Definitions in mathematics work in about the same way as definitions of words in a language. If you look up the word "cat", the dictionary gives you the definition; i.e., tells you what the word "cat" means.

 

[micromass]

hello!

we know that in every right triangle there are the sin, cos, tan etc equations

how do we prove that these equations are valid?

How did you define sine, cosine and tangent functions? The answer will depend on this.

eg. how do we prove that the adjacent of an angle divided by the hypotenuse of the triangle is always the same for that given angle?

You will need the concept of similar triangles. Are you familiar with this?

 

[micromass]

You can define something any way you want. Whether it is correct or not is another matter. For a right triangle, sin(θ) = opposite/hypotenuse, where θ is one of the two acute angles.

Definitions in mathematics work in about the same way as definitions of words in a language. If you look up the word "cat", the dictionary gives you the definition; i.e., tells you what the word "cat" means.

I think the poster wants to know why our definition of sine as

$$\sin(\theta) = \frac{\text{opposite}}{\text{hypothenuse}}$$

is independent of the triangle.
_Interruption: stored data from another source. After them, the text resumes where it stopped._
(** * Web Recall: ingestion, versioning, retrieval scoring and RAG orchestration

    A shallow embedding of the core of the Web Recall extension
    (text.js, vectors.js, offscreen.js, background.js, manager.js) and the
    properties its specification states about it.

    Conventions of the embedding:
    - a JavaScript string whose characters matter (page text, titles, queries)
      is the list of its UTF-16 code units ([jsstring]); a string that is only
      compared for identity (URLs, model names) is a [string];
    - a JavaScript number that the code only uses as an integer (timestamps,
      indices, delays, hashes, counters) is a [Z]; a number that is a
      coordinate of an embedding or a score is an IEEE-754 binary64 [float];
    - a value that may be [undefined]/[null] is an [option];
    - calls that leave the process (embedding and chat provider, IndexedDB
      transactions) are answered by an explicit oracle record, and every such
      call is logged in a trace of events. *)

From Stdlib Require Import ZArith Lia Bool List String Ascii Floats Reals Lra DecimalString.
From stdpp Require Import base list gmap strings.

Set Warnings "-inexact-float".

Open Scope Z_scope.

(** ** UTF-16 strings *)

Definition jsstring := list N.

(** The code units of an ASCII literal (used for readable examples). *)
Definition js (s : string) : jsstring :=
  map (fun a => N_of_ascii a) (list_ascii_of_string s).

(** Truthiness of a string, and [arr.length] read as a condition. *)
Definition nonempty {A : Type} (l : list A) : bool :=
  match l with [] => false | _ => true end.

(** ** text.js *)

Module Text.

(** JavaScript's [\s] class and the characters [String.prototype.trim]
    removes: WhiteSpace and LineTerminator code points. *)
Definition is_space (c : N) : bool :=
  ((9 <=? c) && (c <=? 13))%N            (* \t \n \v \f \r *)
  || (c =? 32)%N                          (* space *)
  || (c =? 160)%N                         (* U+00A0 *)
  || (c =? 5760)%N                        (* U+1680 *)
  || ((8192 <=? c) && (c <=? 8202))%N     (* U+2000 .. U+200A *)
  || (c =? 8232)%N || (c =? 8233)%N       (* U+2028, U+2029 *)
  || (c =? 8239)%N                        (* U+202F *)
  || (c =? 8287)%N                        (* U+205F *)
  || (c =? 12288)%N                       (* U+3000 *)
  || (c =? 65279)%N.                      (* U+FEFF *)

(** [s.replace(/\s+/g, ' ')]: every maximal run of white space becomes one
    space. [in_run] tells that the previous character was white space, whose
    run has already been replaced. *)
Fixpoint collapse_from (in_run : bool) (s : jsstring) : jsstring :=
  match s with
  | [] => []
  | c :: r =>
      if is_space c
      then (if in_run then collapse_from true r else 32%N :: collapse_from true r)
      else c :: collapse_from false r
  end.

Definition collapse (s : jsstring) : jsstring := collapse_from false s.

(** [s.trimStart()] and [s.trimEnd()]. *)
Fixpoint trimStart (s : jsstring) : jsstring :=
  match s with
  | [] => []
  | c :: r => if is_space c then trimStart r else s
  end.

Fixpoint trimEnd (s : jsstring) : jsstring :=
  match s with
  | [] => []
  | c :: r =>
      match trimEnd r with
      | [] => if is_space c then [] else [c]
      | r' => c :: r'
      end
  end.

Definition trim (s : jsstring) : jsstring := trimEnd (trimStart s).

(** [normalizeText(s)]: [if (!s) return ''; return String(s).replace(/\s+/g, ' ').trim()]. *)
Definition normalizeText (s : jsstring) : jsstring :=
  match s with
  | [] => []
  | _ => trim (collapse s)
  end.

(** [ToInt32]: the signed 32-bit reading that [<<] and [|] apply to their
    operands and result. *)
Definition to_int32 (z : Z) : Z := (z + 2 ^ 31) mod 2 ^ 32 - 2 ^ 31.

(** [x >>> 0]: the unsigned 32-bit reading. *)
Definition to_uint32 (z : Z) : Z := z mod 2 ^ 32.

(** One round of the loop body:
    [hash = ((hash << 5) - hash) + chr; hash |= 0]. *)
Definition hash_step (hash : Z) (chr : N) : Z :=
  to_int32 ((to_int32 (Z.shiftl (to_int32 hash) 5) - hash) + Z.of_N chr).

(** The [for] loop over the code units of the normalised string. *)
Definition hash_loop (s : jsstring) : Z := fold_left hash_step s 0.

(** [stringHash(str)]. *)
Definition stringHash (str : jsstring) : Z :=
  let s := normalizeText str in
  to_uint32 (hash_loop s).

(** The hash [processAndStore] compares with the latest version's:
    [stringHash(normalizeText(text || ''))]. *)
Definition contentHash (text : jsstring) : Z := stringHash (normalizeText text).

(** *** Shape of normalised text *)

(** [spaced prev s]: every white-space character of [s] is a single U+0020
    that does not follow another white-space character ([prev] tells whether
    the character before [s] was one). *)
Fixpoint spaced (prev : bool) (s : jsstring) : bool :=
  match s with
  | [] => true
  | c :: r =>
      if is_space c then (c =? 32)%N && negb prev && spaced true r
      else spaced false r
  end.

Lemma spaced_weaken prev s : spaced prev s = true -> spaced false s = true.
Proof.
  destruct s as [|c r]; simpl; [easy|].
  destruct (is_space c); [|easy].
  destruct prev; simpl; [rewrite andb_false_r; discriminate|easy].
Qed.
Since given two arbitrary rectangular triangles, it is certainly possible that the opposite sides and the hypothenuse are completely different. In order for our definition of the sine to be a good one, we need the quotients to equal for every triangle which possesses an angle $\theta$.

 

[Mark44]

I think the poster wants to know why our definition of sine as

$$\sin(\theta) = \frac{\text{opposite}}{\text{hypothenuse}}$$

is independent of the triangle. Since given two arbitrary rectangular triangles, it is certainly possible that the opposite sides and the hypothenuse are completely different. In order for our definition of the sine to be a good one, we need the quotients to equal for every triangle which possesses an angle $\theta$.
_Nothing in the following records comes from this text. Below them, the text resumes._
(** * cat_math_app: problem-generation engines and session stores

    A shallow embedding of the TypeScript engines (divisibility, percentage,
    ratio comparison, addition chain) and of the three zustand stores, with
    the properties of the specification stated and proved over it.

    Conventions.
    - A JavaScript [number] that the code only ever uses as an integer
      (counters, operands, indices, millisecond timestamps) is a [Z].
    - A [number] that takes part in a division, a rounding or a tolerance
      test is an IEEE 754 binary64 value: Rocq's primitive [float], which is
      the same format with the same round-to-nearest-even operations.
    - [Math.random()] reads the next element of a stream of raw draws; a
      draw [k] stands for the double [k / 2^53] with [0 <= k < 2^53].
    - [Date.now()] is an explicit argument of every action that reads the
      clock; all the reads within one action return it.
    - A statement that throws (reading a property of [undefined]) makes the
      enclosing action return [None]. *)

From Stdlib Require Import ZArith List Bool Lia String Ascii DecimalString.
From Stdlib Require Import Floats.
Import ListNotations.

Set Warnings "-inexact-float".

Local Open Scope Z_scope.

(* ================================================================== *)
(** * Part I: the embedding                                           *)
(* ================================================================== *)

(** ** JavaScript numbers *)

Module JS.

Definition number := float.

(** The double nearest to an integer (exact below 2^53). *)
Definition num (z : Z) : number :=
  SF2Prim (binary_normalize prec emax z 0 false).

(** The signed integer mantissa of a finite double [m * 2^e]. *)
Definition signed (s : bool) (m : positive) : Z :=
  if s then Z.neg m else Z.pos m.

(** [Math.floor]: the largest integer not above [x]; NaN, the infinities
    and both zeros are returned as they are. *)
Definition Math_floor (x : number) : number :=
  match Prim2SF x with
  | S754_finite s m e =>
      if 0 <=? e then x
      else num (signed s m / 2 ^ (- e))
  | _ => x
  end.

(** [Math.ceil]: the smallest integer not below [x]. *)
Definition Math_ceil (x : number) : number := (- Math_floor (- x))%float.

(** [Math.round]: the integer nearest to [x], a tie going up; a result of
    zero keeps the sign of [x]. *)
Definition Math_round (x : number) : number :=
  match Prim2SF x with
  | S754_finite s m e =>
      if 0 <=? e then x
      else
        let r := (2 * signed s m + 2 ^ (- e)) / 2 ^ (1 - e) in
        if (r =? 0) && s then neg_zero else num r
  | _ => x
  end.

Definition isNaN (x : number) : bool := is_nan x.

Definition isFinite (x : number) : bool :=
  negb (is_nan x || is_infinity x).

(** [Math.max] and [Math.min] of two numbers: NaN when either is NaN,
    and [+0] counts as larger than [-0]. *)
Definition Math_max (a b : number) : number :=
  if is_nan a || is_nan b then nan
  else if (a <? b)%float then b
  else if (b <? a)%float then a
  else if get_sign a then b else a.

Definition Math_min (a b : number) : number :=
  if is_nan a || is_nan b then nan
  else if (a <? b)%float then a
  else if (b <? a)%float then b
  else if get_sign a then a else b.

Definition Math_abs (x : number) : number := abs x.

(** [a > b] and [a >= b] on numbers. *)
Definition gtb (a b : number) : bool := (b <? a)%float.

(** An integer rendered in decimal, as a template string does it. *)
Definition Z_toString (z : Z) : string :=
  NilZero.string_of_int (Z.to_int z).
(** * Cliente 3 Flask application: shallow embedding and verified properties

    The program is [saas-platform/clients/cliente3/app.py]: six Flask view
    functions, one catch-all error handler and the module-level [PORT]
    configuration.  Every view is a short computation over external
    collaborators: the [random] module, the clocks ([time.time],
    [datetime.now]), [time.sleep] and the [psutil] sensors.  The embedding
    makes each collaborator explicit:

    - the environment of one request ([Env]) holds what the clocks and the
      sensors answer while that request runs;
    - the state ([St]) holds what survives a request: the generator of the
      [random] module (the outcomes of its future calls as a tape and a
      cursor), the log of blocking sleeps, and what [psutil] remembers from
      one call to the next (the total physical memory it cached and its
      wrap-around memory of the network counters);
    - a view is a computation in the monad [M] (environment, state, Python
      exceptions).

    Python floats are IEEE binary64 numbers; module [Float] writes their
    arithmetic out on dyadic rationals with round-to-nearest-even, and the
    [ieee_*] examples check it against the IEEE specification of the
    Standard Library ([SpecFloat]). *)

From Stdlib Require Import ZArith Lia Bool List String Ascii.
From Stdlib Require Import Floats.SpecFloat.
Import ListNotations.

Local Open Scope string_scope.
Local Open Scope Z_scope.

(* ================================================================== *)
(** * Python floats *)
(* ================================================================== *)

Module Float.

(** A finite float is [mant * 2 ^ expo].  The exponent range of binary64
    is not modelled: every value the program computes (fractions of
    [2^-53], seconds since the epoch, byte counts) is far from the
    overflow and underflow thresholds. *)
Record float := mk { mant : Z; expo : Z }.

Definition prec : Z := 53.

(** Number of binary digits of the magnitude of [m]. *)
Definition digits (m : Z) : Z :=
  if m =? 0 then 0 else Z.log2 (Z.abs m) + 1.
Which we can prove by similar triangles in plain old geometry, as you said. The OP's question wasn't clear to me.

 

[mather]

that similar triangles in plain old geometry seems to be what I need

 

[mather]

that similar triangles in plain old geometry seems to be what I need

anyone?

 

[Mark44]

that similar triangles in plain old geometry seems to be what I need

anyone?

Yes. No one responded because they probably didn't think you still had a question. A question ends with a ?.

 

[mather]

Which we can prove by similar triangles in plain old geometry, as you said.
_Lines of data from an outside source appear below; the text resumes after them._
(** * Build recipes of the cp2k, fftw and vasp packages

    A shallow embedding of the three package recipes
    [var/spack/repos/builtin/packages/{cp2k,fftw,vasp}/package.py] and the
    properties of the flag sets, makefile fragments and invocation plans
    they produce. *)

From stdpp Require Import base strings list gmap fin_maps.
From Stdlib Require Import Ascii DecimalString.

(** ** Python built-ins used by the recipes *)

Module Py.

(** The exceptions the recipes can raise, with their argument. *)
Inductive exn : Type :=
| KeyError (key : string)
| IOError (msg : string)
| OSError (msg : string)
| InstallError (msg : string)
| ProcessError (msg : string).

(** A computation that either raises or returns. *)
Definition result (A : Type) : Type := exn + A.

Definition raise {A} (e : exn) : result A := inl e.

#[export] Instance result_ret : MRet result := fun A a => inr a.
#[export] Instance result_bind : MBind result := fun A B k m =>
  match m with
  | inl e => inl e
  | inr a => k a
  end.

(** The line feed, ['\n']. *)
Definition nl : string := String "010"%char "".

(** [sep.join(l)] *)
Fixpoint join (sep : string) (l : list string) : string :=
  match l with
  | [] => ""
  | [x] => x
  | x :: l' => x +:+ sep +:+ join sep l'
  end.

(** [needle in hay] on strings: substring test. *)
Fixpoint str_in (needle hay : string) : bool :=
  String.prefix needle hay ||
  match hay with
  | EmptyString => false
  | String _ hay' => str_in needle hay'
  end.

(** [s.split(sep)] for a separator of one character. *)
Fixpoint str_split (sep : ascii) (s : string) : list string :=
  match s with
  | EmptyString => [""]
  | String c s' =>
      if Ascii.eqb c sep then "" :: str_split sep s'
      else match str_split sep s' with
           | [] => [String c ""]
           | x :: l => String c x :: l
           end
  end.

(** [s.startswith(p)] and [s.endswith(p)] *)
Definition startswith (s p : string) : bool := String.prefix p s.
Definition endswith (s p : string) : bool :=
  String.prefix (String.rev p) (String.rev s).

(** [x in l] on a list of strings. *)
Definition list_in (x : string) (l : list string) : bool :=
  existsb (String.eqb x) l.

(** [os.path.join(a, *p)] on POSIX. *)
Definition path_join2 (path b : string) : string :=
  if startswith b "/" then b
  else if (String.eqb path "" || endswith path "/")%bool then path +:+ b
  else path +:+ "/" +:+ b.

Definition join_path (a : string) (p : list string) : string :=
  fold_left path_join2 p a.

(** [str(n)] and [format(n, '02d')] for a non-negative integer. *)
Definition str_of_nat (n : nat) : string :=
  NilEmpty.string_of_uint (Nat.to_uint n).

Definition format_02d (n : nat) : string :=
  if Nat.ltb n 10 then "0" +:+ str_of_nat n else str_of_nat n.

End Py.

Export Py.

(** ** Version constraints *)

(** Modelled from the spec: the [Version] class and the range constraints
    [@lo:] and [@:hi] of the package manager core, which is not part of the
    recipes.  A version is its numeric components together with the string it
    was written as; it has at least a major and a minor component. *)
Record Version : Type := mkVersion {
  vmajor : nat;
  vminor : nat;
  vrest : list nat;
  vstr : string;
}.

Definition vcomponents (v : Version) : list nat :=
  vmajor v :: vminor v :: vrest v.

(** Lexicographic comparison; a proper prefix is smaller. *)
Fixpoint lex_le (a b : list nat) : bool :=
  match a, b with
  | [], _ => true
  | _ :: _, [] => false
  | x :: a', y :: b' =>
      if Nat.ltb x y then true else if Nat.ltb y x then false else lex_le a' b'
  end.

(** [v.satisfies('@lo:')] *)
Definition ver_from (lo : list nat) (v : Version) : bool :=
  lex_le lo (vcomponents v).

(** [v.satisfies('@:hi')]: every version up to [hi], and every version that
    has [hi] as a prefix. *)
Definition ver_upto (hi : list nat) (v : Version) : bool :=
  lex_le (take (length hi) (vcomponents v)) hi.

(** [v.satisfies('@lo:hi')] *)
Definition ver_range (lo hi : list nat) (v : Version) : bool :=
  ver_from lo v && ver_upto hi v.

(** ** Environment modifications and invocation plans *)

(** One external command run by a recipe: the directory it runs in (relative
    to the stage directory, [""] for the stage itself), the command and its
    arguments. *)
Record Invocation : Type := mkInvocation {
  inv_dir : string;
  inv_cmd : string;
  inv_args : list string;
}.

(** ** vasp *)

Module Vasp.

(** Modelled from the spec: [EnvironmentModifications] of the core, the
    object [setup_environment] receives.  It records requests in call
    order; [set(name, value)] records [SetEnv name value]. *)
Inductive EnvMod : Type :=
| SetEnv (name value : string).

Definition EnvironmentModifications : Type := list EnvMod.

Definition env_set (name value : string) (e : EnvironmentModifications)
  : EnvironmentModifications := e ++ [SetEnv name value].

(** Applying the recorded requests to a process environment. *)
Definition apply_mod (env : gmap string string) (m : EnvMod)
  : gmap string string :=
  match m with
  | SetEnv k v => <[k := v]> env
  end.

Definition apply_modifications (e : EnvironmentModifications)
    (env : gmap string string) : gmap string string :=
  fold_left apply_mod e env.

Record Package : Type := mkPackage {
  prefix : string;
}.

(** [setup_environment(self, spack_env, run_env)]; the two objects are
    mutated in place, the model returns them. *)
Definition setup_environment (self : Package)
    (spack_env run_env : EnvironmentModifications)
  : EnvironmentModifications * EnvironmentModifications :=
  let spack_env := env_set "CRAYPE_LINK_TYPE" "static" spack_env in
  let spack_env := env_set "INSTALL_DIR" (prefix self) spack_env in
  (spack_env, run_env).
how do we actually prove that?

 

[micromass]

how do we actually prove that?

Do you know Thales' theorem on similar triangles?

 

[mather]

nope

 

[micromass]

nope

So what Euclidean geometry do you know? What do you know about triangles? What do you know about similarity?

 

[Borek]

nope

Time to ask uncle google. micromass is pretty busy with other things and while he can try to spoonfeed you, you risk getting the spoon content all over you sooner or later.